Una multa da 870 mila dollari, così si è conclusa l’odissea giudiziaria di David Daleiden, che secondo una corte della California ha violato la proprietà privata e commesso una frode. In realtà Daleiden ha fatto tremare Planned Parenthood, il colosso delle cliniche e dei servizi per l’aborto, e oggi paga per il suo coraggio nel documentare e raccontare la verità.
Facciamo un passo indietro. Fino a quattro anni l’idea di mettere Planned Parenthood con le spalle al muro filmando i suoi dirigenti mentre ammettevano un traffico illegale di parti del corpo dei feti abortiti, e di produrre poi un documentario in grado di portare il Congresso americano a togliere i fondi a Planned Parenthood stessa, poteva sembrare utopica. Invece così è andata.
Deleiden, trentenne californiano, figlio di una gravidanza sofferta perché non cercata, pro life fin dall’adolescenza e fondatore del Center for Medical Progress, quattro anni fa è stato il protagonista di una clamorosa inchiesta giornalistica intitolata “Capitale Umano”, un’inchiesta durata quasi tre anni e che ha prodotto 12 video che hanno colpito al cuore la cultura abortista americana.
Infiltratosi con una telecamera nascosta Daleiden ha fatto emergere come nelle cliniche affiliate a Planned Parenthood si attuava un raccapricciante traffico di organi di bambini abortiti, attività che, per fruttare, necessita dell’integrità stessa delle parti richieste “dal mercato” – centri di ricerca – e implica delle procedure abortive atroci che arrivano fino all’uccisione del bambino parzialmente fuori dall’utero. Deleiden ha filmato diverse fasi di questa catena di montaggio della morte, ha raccolto testimonianze di dirigenti e dipendenti ed è riuscito nell’impresa di far approvare dal Congresso, come detto, un disegno di legge che ha privato in parte il colosso degli aborti dei fondi federali. Troppo per una realtà molto potente e per certi versi intoccabile, come intoccabile per il mondo occidentale il cosiddetto diritto all’aborto. E infatti Planned Parenthood non glielo ha perdonato, lo ha portato in tribunale, ha chiesto milioni di dollari di risarcimento per danni subiti e ha trovato un giudice pronto a dargli ragione. Gli avvocati di Daleiden hanno annunciato ricorso, ma intanto è doveroso fissare due punti rispetto a questa sentenza.
Come ha rimarcato nell’arringa finale l’avvocato Peter Breen, «questo non è un caso di frode o racket. Questo è un caso di giornalismo sotto copertura. E noi, il popolo, abbiamo bisogno di queste notizie. Tu hai bisogno di queste notizie. Potrebbero non piacerti, potrebbe essere difficile, o altro. Ma noi non vogliamo fermare il flusso dell’informazione.

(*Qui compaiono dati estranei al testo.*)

(** The order the latest-period output has: a missing value ranks before
    everything, present values rank by size, larger first. *)
Definition missing_then_larger (a b : LatestOut) : Prop :=
  match lo_value_pct_gdp a, lo_value_pct_gdp b with
  | None, _ => True
  | Some _, None => False
  | Some x, Some y => (y <= x)%Q
  end.

(** The order with missing values trailing instead. *)
Definition larger_then_missing (a b : LatestOut) : Prop :=
  match lo_value_pct_gdp a, lo_value_pct_gdp b with
  | _, None => True
  | None, Some _ => False
  | Some x, Some y => (y <= x)%Q
  end.

(** Two geographies at one period, the second without a value. *)
Definition null_value_cube : Cube :=
  {| cube_id := Some ["unit"; "geo"; "time"];
     cube_size := Some [1; 2; 1];
     cube_dimension := Some
       [("unit", category [("PC_GDP", 0)] [("PC_GDP", "%")]);
        ("geo", category [("BE", 0); ("DE", 1)]
                         [("BE", "Belgium"); ("DE", "Germany")]);
        ("time", category [("2024", 0)] [("2024", "2024")])];
     cube_value := Some [("0", Some (-70)%Q); ("1", None)] |}.

(** [<] on the sort keys of two records, [False] where Python raises. *)
Definition latest_ltb : FlatRecord -> FlatRecord -> bool :=
  ltb latest_key latest_key_lt.
Definition geo_time_ltb : FlatRecord -> FlatRecord -> bool :=
  ltb geo_time_key geo_time_key_lt.

(** Three declared periods, observations for the first two only. *)
Definition sparse_cube : Cube :=
  {| cube_id := Some ["geo"; "time"];
     cube_size := Some [1; 3];
     cube_dimension := Some
       [("geo", category [("NL", 0)] [("NL", "Netherlands")]);
        ("time", category [("2021", 0); ("2022", 1); ("2023", 2)]
                          [("2021", "2021"); ("2022", "2022");
                           ("2023", "2023")])];
     cube_value := Some [("0", Some 50%Q); ("1", Some 51%Q)] |}.

(** No time dimension, a size of zero and a key that is no number: whatever
    the materializer would do with it, the parse has to stop before. *)
Definition timeless_cube : Cube :=
  {| cube_id := Some ["geo"];
     cube_size := Some [0];
     cube_dimension := Some [("geo", category [("NL", 0)] [("NL", "NL")])];
     cube_value := Some [("x", Some 1%Q)] |}.

(** The message of the [ValueError] the parse raises on a cube without
    values or without a time dimension. *)
Definition structural_error_msg (cube : Cube) : string :=
  match field_or_empty (cube_value cube) with
  | [] => no_value_msg
  | _ :: _ => no_time_msg
  end.

(** Geography code and value of each latest-period record. *)
Definition geo_values (latest : list LatestOut)
  : list (option string * option Q) :=
  map (fun o => (lo_country_code o, lo_value_pct_gdp o)) latest.

(** *** The timeseries key order, made total

    On keys that Python can compare, [<] of [(geo_code, time_pos)] pairs is
    the lexicographic order below, here extended to every pair of keys by
    ranking a missing component lowest. *)
Definition ostr_ltb (a b : option string) : bool :=
  match a, b with
  | Some x, Some y => String.ltb x y
  | None, Some _ => true
  | _, None => false
  end.

Definition oZ_ltb (a b : option Z) : bool :=
  match a, b with
  | Some x, Some y => x <? y
  | None, Some _ => true
  | _, None => false
  end.

Definition lex_ltb (a b : option string * option Z) : bool :=
  if eqb_ostr (fst a) (fst b) then oZ_ltb (snd a) (snd b)
  else ostr_ltb (fst a) (fst b).

(** Relations between two records of one series, the first standing before
    the second: time positions ascend, weakly or strictly. *)
Definition time_le (a b : FlatRecord) : Prop :=
  match time_pos a, time_pos b with
  | Some x, Some y => x <= y
  | None, None => True
  | _, _ => False
  end.

Definition time_lt (a b : FlatRecord) : Prop :=
  match time_pos a, time_pos b with
  | Some x, Some y => x < y
  | _, _ => False
  end.

(** [r["geo_code"] == g] and "has a geography code". *)
Definition geo_is (g : string) (r : FlatRecord) : bool :=
  eqb_ostr (geo_code r) (Some g).

Definition has_geo (r : FlatRecord) : bool := truthy (geo_code r).

Definition geo_of (r : FlatRecord) : string :=
  match geo_code r with
  | Some g => g
  | None => ""
  end.

(** The entries stored for [g], none when [g] has no series. *)
Definition series_of (g : string) (d : dict string GeoSeries)
  : list SeriesEntry :=
  match get String.eqb d g with
  | Some s => gs_series s
  | None => []
  end.

(** One pass of the series loop for a record that has a geography code. *)
Definition series_step (d : dict string GeoSeries) (r : FlatRecord)
  : dict string GeoSeries :=
  let geo := geo_of r in
  modify String.eqb
    (if negb (contains String.eqb d geo)
     then set String.eqb d geo
            {| gs_country_code := geo; gs_country := geo_label r;
               gs_unit := "% of GDP"; gs_series := [] |}
     else d)
    geo (push_entry (series_entry r)).

(** The record list both projections of a cube work on. *)
Definition unit_filtered_records (cube : Cube) : list FlatRecord :=
  match _build_dim_meta cube with
  | OK (dim_ids, size, dim_meta) =>
      match materialize_loop dim_ids size dim_meta
              (field_or_empty (cube_value cube)) [] with
      | OK all_records => unit_filter (_choose_pct_unit all_records) all_records
      | Err _ => []
      end
  | Err _ => []
  end.

(** A cube with a fourth dimension of two categories: every geography and
    period has two cells. *)
Definition two_sector_cube : Cube :=
  {| cube_id := Some ["unit"; "sector"; "geo"; "time"];
     cube_size := Some [1; 2; 1; 1];
     cube_dimension := Some
       [("unit", category [("PC_GDP", 0)] [("PC_GDP", "%")]);
        ("sector", category [("S13", 0); ("S1311", 1)]
                            [("S13", "General government");
                             ("S1311", "Central government")]);
        ("geo", category [("BE", 0)] [("BE", "Belgium")]);
        ("time", category [("2024", 0)] [("2024", "2024")])];
     cube_value := Some [("0", Some 105%Q); ("1", Some 90%Q)] |}.

(** [x is not None] *)
Definition is_some {A : Type} (o : option A) : bool :=
  match o with
  | Some _ => true
  | None => false
  end.

(** The dimension names that get a coordinate: [zip] stops at the shorter
    of [dim_ids] and the size list. *)
Definition zipped_dims (dim_ids : list string) (size : list Z) : list string :=
  firstn (List.length size) dim_ids.

(** The value of a digit list read least significant digit first, the
    mirror image of [encode_from]. *)
Fixpoint lsb_value (ds rsizes : list Z) : Z :=
  match ds, rsizes with
  | d :: ds', s :: rest => d + s * lsb_value ds' rest
  | _, _ => 0
  end.

(** [dim_meta[name]["labels"].get(code, code)], the label the materializer
    gives to [code] along dimension [name]. *)
Definition label_in (dim_meta : dict string DimMeta) (name code : string)
  : string :=
  match get String.eqb dim_meta name with
  | Some m => get_default String.eqb (dm_labels m) code code
  | None => code
  end.

(** What the materializer stores for one dimension of one cell: the code
    the inverse index gives for the position, and that code's label. *)
Definition coord_of (dim_meta : dict string DimMeta) (name : string)
  (co : Coord) : Prop :=
  label co = label_in dim_meta name (code co) /\
  exists m, get String.eqb dim_meta name = Some m /\
            get Z.eqb (dm_inv_index m) (pos co) = Some (code co).

(** The same, read off a finished record. *)
Definition record_of_catalog (dim_meta : dict string DimMeta)
  (r : FlatRecord) : Prop :=
  unit_label r = option_map (label_in dim_meta "unit") (unit_code r) /\
  geo_label r = option_map (label_in dim_meta "geo") (geo_code r) /\
  time_label r = option_map (label_in dim_meta "time") (time_code r) /\
  match time_pos r with
  | Some p =>
      exists m, get String.eqb dim_meta "time" = Some m /\
                get Z.eqb (dm_inv_index m) p = time_code r
  | None => time_code r = None
  end.

(** The materialized records of a cube, before the unit filter. *)
Definition all_records_of (cube : Cube) : list FlatRecord :=
  match _build_dim_meta cube with
  | OK (dim_ids, size, dim_meta) =>
      match materialize_loop dim_ids size dim_meta
              (field_or_empty (cube_value cube)) [] with
      | OK all_records => all_records
      | Err _ => []
      end
  | Err _ => []
  end.

(** [latest_time_pos] of a cube: the declared size of its time dimension
    minus one. *)
Definition latest_time_pos_of (cube : Cube) : Z :=
  match get String.eqb (dim_meta_of cube) "time" with
  | Some time_meta => dm_size time_meta - 1
  | None => -1
  end.

(** [r["time_pos"] == p], [r["value"] == v] and equality of both components
    of the timeseries key. *)
Definition at_time_pos (p : Z) (r : FlatRecord) : bool :=
  eqb_oZ (time_pos r) (Some p).

Definition value_is (v : option Q) (r : FlatRecord) : bool :=
  match v, value r with
  | Some x, Some y => Qeq_bool x y
  | None, None => true
  | _, _ => false
  end.

Definition key_is (g : string) (t : option Z) (r : FlatRecord) : bool :=
  geo_is g r && eqb_oZ (time_pos r) t.

(** The two counts [process_dataset] puts in a manifest entry:
    [len(latest_obj["records"])], and
    [sum(len(x["series"]) for x in ts_obj["records"])] where the records of
    the timeseries object are [list(series_by_geo.values())]. *)
Definition record_count_latest (latest_records : list LatestOut) : Z :=
  Z.of_nat (List.length latest_records).

Definition record_count_timeseries (series_by_geo : dict string GeoSeries)
  : Z :=
  fold_left (fun acc x => acc + Z.of_nat (List.length (gs_series x)))
    (timeseries_records series_by_geo) 0.

(** The number of entries over all series of a dict. *)
Definition entries_total (d : dict string GeoSeries) : nat :=
  list_sum (map (fun kv => List.length (gs_series (snd kv))) d).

Un verdetto a favore della difesa è a favore del giornalismo investigativo, un verdetto contrario vuole zittirlo».
Nell’Anno Domini 2019, in quella che viene considerata la più grande potenza dell’Occidente, faro di democrazia, terra delle libertà, viene punito un giornalista semplicemente per aver raccontato quello che ha visto. E’ questa la libertà di informazione? E questa la libertà d’espressione? Può il cosiddetto “diritto all’aborto” essere più importante, per l’Occidente, del diritto alla verità?